* **EXTRACTED MATERIAL**
(** A path below the package, given by the names on the way to the
    module file: [directory + "napari_plot\\" + "\\".join(names) + ".py"]. *)
Definition module_path (directory : str) (names : list str) : str :=
  directory ++ package_sep ++ join [backslash] names ++ lit ".py".

End QtDev.

(** * More of the code: the Region layer

    What [add] hands to [_add_regions_to_view], [move_to_front] and
    [move_to_back], and the [data] setter, of
    src/napari_1d/layers/region/region.py. *)

Module RegionInputs.

Import Region.

(** The edge width and the z-index of one tuple of inputs. *)
Definition input_edge_width (i : region_input) : Q := snd (fst (fst (fst i))).
Definition input_z_index (i : region_input) : Z := snd i.

(** The arguments of [add] once the defaults are filled in. *)
Definition edge_width_or_current (edge_width : option (scalar_or_list Q))
    (s : Region.t) : scalar_or_list Q :=
  match edge_width with
  | None => Scalar (_current_edge_width s)
  | Some w => w
  end.

Definition color_or_current (color : option ColorInput) (adding : nat)
    (attribute : string) (s : Region.t) : ColorInput :=
  match color with
  | None => ColorArray (_get_new_region_color adding attribute s)
  | Some c => c
  end.

(** The colour array [_add_regions] makes of a colour argument. *)
Definition transformed_color `{ColorTransformations}
    (n : nat) (color : ColorInput) (elem_name : string) : ndarray :=
  normalize_and_broadcast_colors n
    (transform_color_with_defaults n color elem_name "white").

(** The tuples that [add], through [_add_regions], hands to
    [_add_regions_to_view] for the extracted windows [data]. *)
Definition add_inputs `{ColorTransformations}
    (data : list (list Q)) (orientation : scalar_or_list Orientation)
    (edge_width : option (scalar_or_list Q))
    (edge_color face_color : option ColorInput)
    (z_index : option (scalar_or_list Z)) (s : Region.t) : list region_input :=
  zip_inputs 0 data orientation (edge_width_or_current edge_width s)
    (transformed_color (length data)
       (color_or_current edge_color (length data) "edge" s) "edge_color")
    (transformed_color (length data)
       (color_or_current face_color (length data) "face" s) "face_color")
    (z_index_or z_index (next_z_index s)).

(** The data view after the regions of [inputs] are appended to it. *)
Definition appended `{RegionUtils} (inputs : list region_input)
    (rl : RegionList.t) : RegionList.t :=
  RegionList.mk
    (RegionList.regions rl ++ map region_of inputs)
    (RegionList._z_index rl ++ map input_z_index inputs)
    (mk_array (ncols (RegionList._edge_color rl))
       (rows (RegionList._edge_color rl) ++ map input_edge_color inputs))
    (mk_array (ncols (RegionList._face_color rl))
       (rows (RegionList._face_color rl) ++ map input_face_color inputs)).

(** The colour arrays of the data view have four columns. *)
Definition four_columns (s : Region.t) : Prop :=
  ncols (RegionList._edge_color (_data_view s)) = 4%nat /\
  ncols (RegionList._face_color (_data_view s)) = 4%nat.

End RegionInputs.

(** More stand-ins that can be run. *)
Module MoreSamples.

Import Region.

(** Helpers that check what they are given: every window must have two
    entries, anything else is a ValueError. *)
Definition checked_utils : RegionUtils := {|
  RawData := list (list Q);
  extract_region_orientation := fun data orientation =>
    if forallb (fun d : list Q => Nat.eqb (length d) 2) data
    then Returns (data, orientation)
    else Raises (ValueError "Region must have two values.");
  preprocess_region := fun d _ => mk_array (length d) [d]
|}.

Definition checked_add :=
  add (H := checked_utils) (H0 := SampleColors.sample_colors)
    (H1 := Samples.sample_dims).

End MoreSamples.

(** [move_to_front] and [move_to_back]. *)
Module RegionOrder.

Import Region.

(** [Layer.refresh()], of the host application. *)
Class LayerHost := {
  refresh : M Region.t unit
}.

(** [refresh] redraws the layer: it returns, and it leaves the data view
    alone. *)
Class LayerHostSpec (H : LayerHost) : Prop := {
  refresh_returns : forall s, fst (refresh s) = Returns tt;
  refresh_data_view : forall s, _data_view (snd (refresh s)) = _data_view s
}.

(** [max(l)] and [min(l)]: ValueError on an empty sequence. *)
Definition py_max (l : list Z) : outcome Z :=
  match l with
  | [] => Raises (ValueError "max() arg is an empty sequence")
  | x :: l' => Returns (fold_left Z.max l' x)
  end.

Definition py_min (l : list Z) : outcome Z :=
  match l with
  | [] => Raises (ValueError "min() arg is an empty sequence")
  | x :: l' => Returns (fold_left Z.min l' x)
  end.

(** [move_to_front()].  [order] is the order in which the loop meets the
    indices of the set [selected_data]. *)
Definition move_to_front `{LayerHost} (order : list nat) : M Region.t unit :=
  fun s =>
    if decide (size (_selected_data s) = 0%nat) then ret tt s
    else
      (m <~ (fun s => (py_max (RegionList._z_index (_data_view s)), s)) ;;
       let new_z_index := m + 1 in
       for_each order
         (fun index => on_data_view (RegionList.update_z_index index new_z_index)) ;;;
       refresh)%py s.

(** [move_to_back()] *)
Definition move_to_back `{LayerHost} (order : list nat) : M Region.t unit :=
  fun s =>
    if decide (size (_selected_data s) = 0%nat) then ret tt s
    else
      (m <~ (fun s => (py_min (RegionList._z_index (_data_view s)), s)) ;;
       let new_z_index := m - 1 in
       for_each order
         (fun index => on_data_view (RegionList.update_z_index index new_z_index)) ;;;
       refresh)%py s.

(** An order in which a loop can meet the selected indices: each of them
    once. *)
Definition iterates (order : list nat) (s : Region.t) : Prop :=
  order ≡ₚ elements (_selected_data s).

(** The selected indices are indices of regions. *)
Definition selection_in_range (s : Region.t) : Prop :=
  forall i, i ∈ _selected_data s -> (i < n_regions s)%nat.

(** The list [_z_index] of the data view holds the z-indices of its
    regions. *)
Definition z_index_in_step (s : Region.t) : Prop :=
  RegionList._z_index (_data_view s) = z_index s.

(** The z-indices after [z] is written at the places [order]. *)
Definition written (z : Z) (order : list nat) (l : list Z) : list Z :=
  foldl (fun l i => <[i := z]> l) l order.

(** A stand-in for the host's [refresh] that can be run. *)
Definition sample_layer_host : LayerHost := {|
  refresh := emit "set_data"
|}.

(** The layer of the examples with its second region selected. *)
Definition second_selected : Region.t :=
  Region.mk (_data_view Samples.two_regions) 1 [1; 0; 0; 1]%Q [1; 1; 1; 1]%Q
    SELECT (None, None) {[1%nat]} None None false
    (Some (ColorTuple [0; 0.6; 1; 1]%Q)) [].

(** The same with the first region selected. *)
Definition first_selected : Region.t :=
  Region.mk (_data_view Samples.two_regions) 1 [1; 0; 0; 1]%Q [1; 1; 1; 1]%Q
    SELECT (None, None) {[0%nat]} None None false
    (Some (ColorTuple [0; 0.6; 1; 1]%Q)) [].

End RegionOrder.

(** The [data] setter. *)
Module RegionData.

Import Region.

* **ACTION ITEM**
Look through the entries above for the word "indices". Copy every line where it shows up.

* **WRITTEN SOLUTION**
    indices of the set [selected_data]. *)
(** An order in which a loop can meet the selected indices: each of them
(** The selected indices are indices of regions. *)
(** The list [_z_index] of the data view holds the z-indices of its
(** The z-indices after [z] is written at the places [order]. *)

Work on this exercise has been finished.